Record extracts: Begin

(* ===== verification/GoMonad.v ===== *)
(** * Go control flow: results, panics and stateful calls

    A Go function returning [(T, error)] is modelled with [res T]; a panic is a
    third outcome, which unwinds like an error but is neither wrapped nor
    tested by [err != nil].  A function that reads or changes state [W] is a
    [prog W T].  The combinators are the patterns the code uses:
    - [x ← m; k]            [x, err := m; if err != nil { return err }; k]
    - [wrapf pre m]         [... return fmt.Errorf(pre + "%w", err)]
    - [or_throw f m]       [... return f(err)]
    - [try m]               [x, err := m], the error inspected by what follows
    - [defer d m]           [defer d()] around the rest [m] of the function. *)

From S2P Require Import Prelude GoErrors.

Inductive res (A : Type) :=
| Ok (a : A)
| Err (e : gerr)
| Panic (msg : string).
Arguments Ok {A} _.
Arguments Err {A} _.
Arguments Panic {A} _.

#[export] Instance res_ret : MRet res := @Ok.
#[export] Instance res_bind : MBind res := λ A B f r,
  match r with Ok a => f a | Err e => Err e | Panic s => Panic s end.
#[export] Instance res_fmap : FMap res := λ A B f r,
  match r with Ok a => Ok (f a) | Err e => Err e | Panic s => Panic s end.

(** [fmt.Errorf(pre + "%w", err)] on the error of a pure call. *)
Definition wrapf_res {A} (pre : string) (r : res A) : res A :=
  match r with Err e => Err (EWrap pre e "") | r => r end.

(** A function whose only result is an [error]. *)
Definition of_error (err : error) : res unit :=
  match err with None => Ok tt | Some e => Err e end.

Definition to_error (r : res unit) : error :=
  match r with Err e => Some e | _ => None end.

Definition is_ok {A} (r : res A) : bool :=
  match r with Ok _ => true | _ => false end.

(** ** Stateful programs *)

Definition prog (W A : Type) : Type := W → W * res A.

Section prog.
Context {W : Type}.

#[export] Instance prog_ret : MRet (prog W) := λ A a w, (w, Ok a).
#[export] Instance prog_bind : MBind (prog W) := λ A B f m w,
  match m w with
  | (w', Ok a) => f a w'
  | (w', Err e) => (w', Err e)
  | (w', Panic s) => (w', Panic s)
  end.
#[export] Instance prog_fmap : FMap (prog W) := λ A B f m w,
  let '(w', r) := m w in (w', f <$> r).

Definition lift {A} (r : res A) : prog W A := λ w, (w, r).
Definition throw {A} (e : gerr) : prog W A := lift (Err e).
Definition gets {A} (f : W → A) : prog W A := λ w, (w, Ok (f w)).
Definition modify (f : W → W) : prog W unit := λ w, (f w, Ok tt).

Definition wrapf {A} (pre : string) (m : prog W A) : prog W A := λ w,
  let '(w', r) := m w in (w', wrapf_res pre r).

(** [x, err := m]: the call's outcome as a value.  A panic still unwinds. *)
Definition try {A} (m : prog W A) : prog W (A + gerr) := λ w,
  match m w with
  | (w', Ok a) => (w', Ok (inl a))
  | (w', Err e) => (w', Ok (inr e))
  | (w', Panic s) => (w', Panic s)
  end.

(** [x, err := m; if err != nil { return nil, f(err) }] *)
Definition or_throw {A} (f : gerr → gerr) (m : prog W A) : prog W A :=
  r ← try m;
  match r with
  | inl a => mret a
  | inr err => throw (f err)
  end.

(** [defer d()]: [d] runs when the rest returns, fails or panics; what [d]
    returns is dropped, and a panic of [d] replaces the outcome. *)
Definition defer {A} (d : prog W unit) (m : prog W A) : prog W A := λ w,
  let '(w1, r) := m w in
  match d w1 with
  | (w2, Panic s) => (w2, Panic s)
  | (w2, _) => (w2, r)
  end.

(** [for _, x := range l { if err := f(x); err != nil { return err } }] *)
Fixpoint foreach {A} (f : A → prog W unit) (l : list A) : prog W unit :=
  match l with
  | [] => mret tt
  | x :: l => f x ;; foreach f l
  end.

(** Two programs are the same when they do the same from every state. *)
Definition prog_eq {A} (m1 m2 : prog W A) : Prop := ∀ w, m1 w = m2 w.

#[export] Instance prog_equiv {A} : Equiv (prog W A) := prog_eq.

#[export] Instance prog_equivalence {A} : Equivalence (≡@{prog W A}).
Proof.
  split.
  - by intros m w.
  - intros m1 m2 H w. symmetry. apply H.
  - intros m1 m2 m3 H1 H2 w. by rewrite (H1 w).
Qed.

#[export] Instance prog_bind_proper {A B} (f : A → prog W B) :
  Proper ((≡) ==> (≡)) (prog_bind A B f).
Proof. intros m1 m2 H w. unfold prog_bind. by rewrite (H w). Qed.

#[export] Instance wrapf_proper {A} pre : Proper ((≡) ==> (≡)) (@wrapf A pre).
Proof. intros m1 m2 H w. unfold wrapf. by rewrite (H w). Qed.

#[export] Instance try_proper {A} : Proper ((≡) ==> (≡)) (@try A).
Proof. intros m1 m2 H w. unfold try. by rewrite (H w). Qed.

Lemma prog_bind_ret_l {A B} (a : A) (f : A → prog W B) : (mret a ≫= f) ≡ f a.
Proof. done. Qed.

Lemma prog_bind_assoc {A B C} (m : prog W A) (f : A → prog W B) (g : B → prog W C) :
  ((m ≫= f) ≫= g) ≡ (m ≫= λ a, f a ≫= g).
Proof.
  intros w. unfold mbind, prog_bind. by destruct (m w) as [w' [a|e|s]].
Qed.
End prog.

(** ** Inversion of successful runs *)

Lemma prog_bind_Ok {W A B} (m : prog W A) (f : A → prog W B) w w' b :
  (m ≫= f) w = (w', Ok b) ↔ ∃ w1 a, m w = (w1, Ok a) ∧ f a w1 = (w', Ok b).
Proof.
  unfold mbind, prog_bind. destruct (m w) as [w1 [a|e|s]]; split.
  - intros H. by exists w1, a.
  - intros (w2 & a' & [= -> ->] & H). done.
  - discriminate.
  - intros (w2 & a' & H & _). discriminate.
  - discriminate.
  - intros (w2 & a' & H & _). discriminate.
Qed.

Lemma prog_bind_run {W A B} (m : prog W A) (f : A → prog W B) w w1 a :
  m w = (w1, Ok a) → (m ≫= f) w = f a w1.
Proof. intros H. unfold mbind, prog_bind. by rewrite H. Qed.

Lemma prog_bind_run_Err {W A B} (m : prog W A) (f : A → prog W B) w w1 e :
  m w = (w1, Err e) → (m ≫= f) w = (w1, Err e).
Proof. intros H. unfold mbind, prog_bind. by rewrite H. Qed.

(** A run goes through the first part, or ends in it. *)
Lemma prog_bind_inv {W A B} (m : prog W A) (f : A → prog W B) w w' r :
  (m ≫= f) w = (w', r) →
  (∃ w1 a, m w = (w1, Ok a) ∧ f a w1 = (w', r)) ∨
  (is_ok r = false ∧ ∃ r1, m w = (w', r1) ∧ is_ok r1 = false).
Proof.
  unfold mbind, prog_bind. destruct (m w) as [w1 [a|e|s]]; [by eauto|..];
    intros [= <- <-]; right; eauto.
Qed.

Lemma wrapf_Ok {W A} pre (m : prog W A) w w' a :
  wrapf pre m w = (w', Ok a) ↔ m w = (w', Ok a).
Proof.
  unfold wrapf. destruct (m w) as [w1 [x|e|s]]; simpl; naive_solver.
Qed.

Lemma wrapf_Err {W A} pre (m : prog W A) w w' e :
  m w = (w', Err e) → wrapf pre m w = (w', Err (EWrap pre e "")).
Proof. unfold wrapf. by intros ->. Qed.

Lemma or_throw_Ok {W A} f (m : prog W A) w w' a : or_throw f m w = (w', Ok a) ↔ m w = (w', Ok a).
Proof.
  unfold or_throw, mbind, prog_bind, try. destruct (m w) as [w1 [x|e|msg]]; [done|by split; intros [=]..].
Qed.

Lemma or_throw_state {W A} f (m : prog W A) w : (or_throw f m w).1 = (m w).1.
Proof. unfold or_throw, mbind, prog_bind, try. by destruct (m w) as [w1 []]. Qed.

(** A loop that runs to its end keeps what its steps keep. *)
Lemma foreach_Ok {W A} (I : W → Prop) (f : A → prog W unit) l w w' :
  (∀ x w w', x ∈ l → I w → f x w = (w', Ok tt) → I w') →
  I w → foreach f l w = (w', Ok tt) → I w'.
Proof.
  revert w. induction l as [|x l IH]; intros w Hf Hw; cbn.
  - by intros [= <-].
  - rewrite prog_bind_Ok. intros (w1 & [] & Hx & Hl). apply (IH w1); [| |done].
    + intros y wy wy' Hy. apply Hf. by right.
    + apply (Hf x w); [left|done..].
Qed.

(** ** Invariants of programs

    [preserves I m]: whatever the outcome, [m] keeps [I].  The combinators are
    closed under it, so a component's invariant is proved once per query. *)
Definition preserves {W A} (I : W → Prop) (m : prog W A) : Prop :=
  ∀ w, I w → I (m w).1.

Section preserves.
Context {W : Type} (I : W → Prop).

Lemma preserves_ret {A} (a : A) : preserves I (mret a : prog W A).
Proof. by intros w. Qed.
Lemma preserves_lift {A} (r : res A) : preserves I (lift r : prog W A).
Proof. by intros w. Qed.
Lemma preserves_throw {A} e : preserves I (throw e : prog W A).
Proof. by intros w. Qed.
Lemma preserves_gets {A} (f : W → A) : preserves I (gets f).
Proof. by intros w. Qed.
Lemma preserves_modify f : (∀ w, I w → I (f w)) → preserves I (modify f).
Proof. intros Hf w Hw. by apply Hf. Qed.
Lemma preserves_bind {A B} (m : prog W A) (f : A → prog W B) :
  preserves I m → (∀ a, preserves I (f a)) → preserves I (m ≫= f).
Proof.
  intros Hm Hf w Hw. specialize (Hm w Hw). unfold mbind, prog_bind.
  destruct (m w) as [w1 [a|e|s]]; simpl in *; [by apply Hf|done|done].
Qed.
(** What holds in between may be stronger. *)
Lemma preserves_then {A B} (J : W → Prop) (m : prog W A) (f : A → prog W B) w :
  preserves J m → (∀ w, J w → I w) → (∀ a w, J w → I (f a w).1) → J w → I ((m ≫= f) w).1.
Proof.
  intros Hm HJ Hf Hw. specialize (Hm w Hw). unfold mbind, prog_bind.
  destruct (m w) as [w1 [a|e|s]]; cbn in *; auto.
Qed.
Lemma preserves_after {A B} (m : prog W A) (f : A → prog W B) w :
  I (m w).1 → (∀ a, preserves I (f a)) → I ((m ≫= f) w).1.
Proof.
  intros Hm Hf. unfold mbind, prog_bind. destruct (m w) as [w1 [a|e|s]]; cbn in *; [|done..].
  by apply Hf.
Qed.
Lemma preserves_wrapf {A} pre (m : prog W A) :
  preserves I m → preserves I (wrapf pre m).
Proof.
  intros Hm w Hw. specialize (Hm w Hw). unfold wrapf. by destruct (m w).
Qed.
Lemma preserves_try {A} (m : prog W A) : preserves I m → preserves I (try m).
Proof.
  intros Hm w Hw. specialize (Hm w Hw). unfold try.
  by destruct (m w) as [w1 []].
Qed.
Lemma preserves_or_throw {A} f (m : prog W A) : preserves I m → preserves I (or_throw f m).
Proof.
  intros Hm w Hw. specialize (Hm w Hw). unfold or_throw, mbind, prog_bind, try.
  by destruct (m w) as [w1 []].
Qed.
Lemma preserves_defer {A} d (m : prog W A) :
  preserves I d → preserves I m → preserves I (defer d m).
Proof.
  intros Hd Hm w Hw. specialize (Hm w Hw). unfold defer.
  destruct (m w) as [w1 r]; simpl in Hm. specialize (Hd w1 Hm).
  by destruct (d w1) as [w2 []].
Qed.
Lemma preserves_foreach {A} (f : A → prog W unit) l :
  (∀ x, preserves I (f x)) → preserves I (foreach f l).
Proof.
  intros Hf. induction l as [|x l IH]; simpl.
  - apply preserves_ret.
  - apply preserves_bind; [done|]. by intros _.
Qed.
End preserves.

Create HintDb preserves.
#[export] Hint Resolve preserves_ret preserves_lift preserves_throw preserves_gets
  preserves_bind preserves_wrapf preserves_try preserves_defer preserves_or_throw
  preserves_foreach
  : preserves.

Record extracts: End

**Exercise details**
Say how many lines above hold "Some", and nothing else.

**Output for this exercise**
2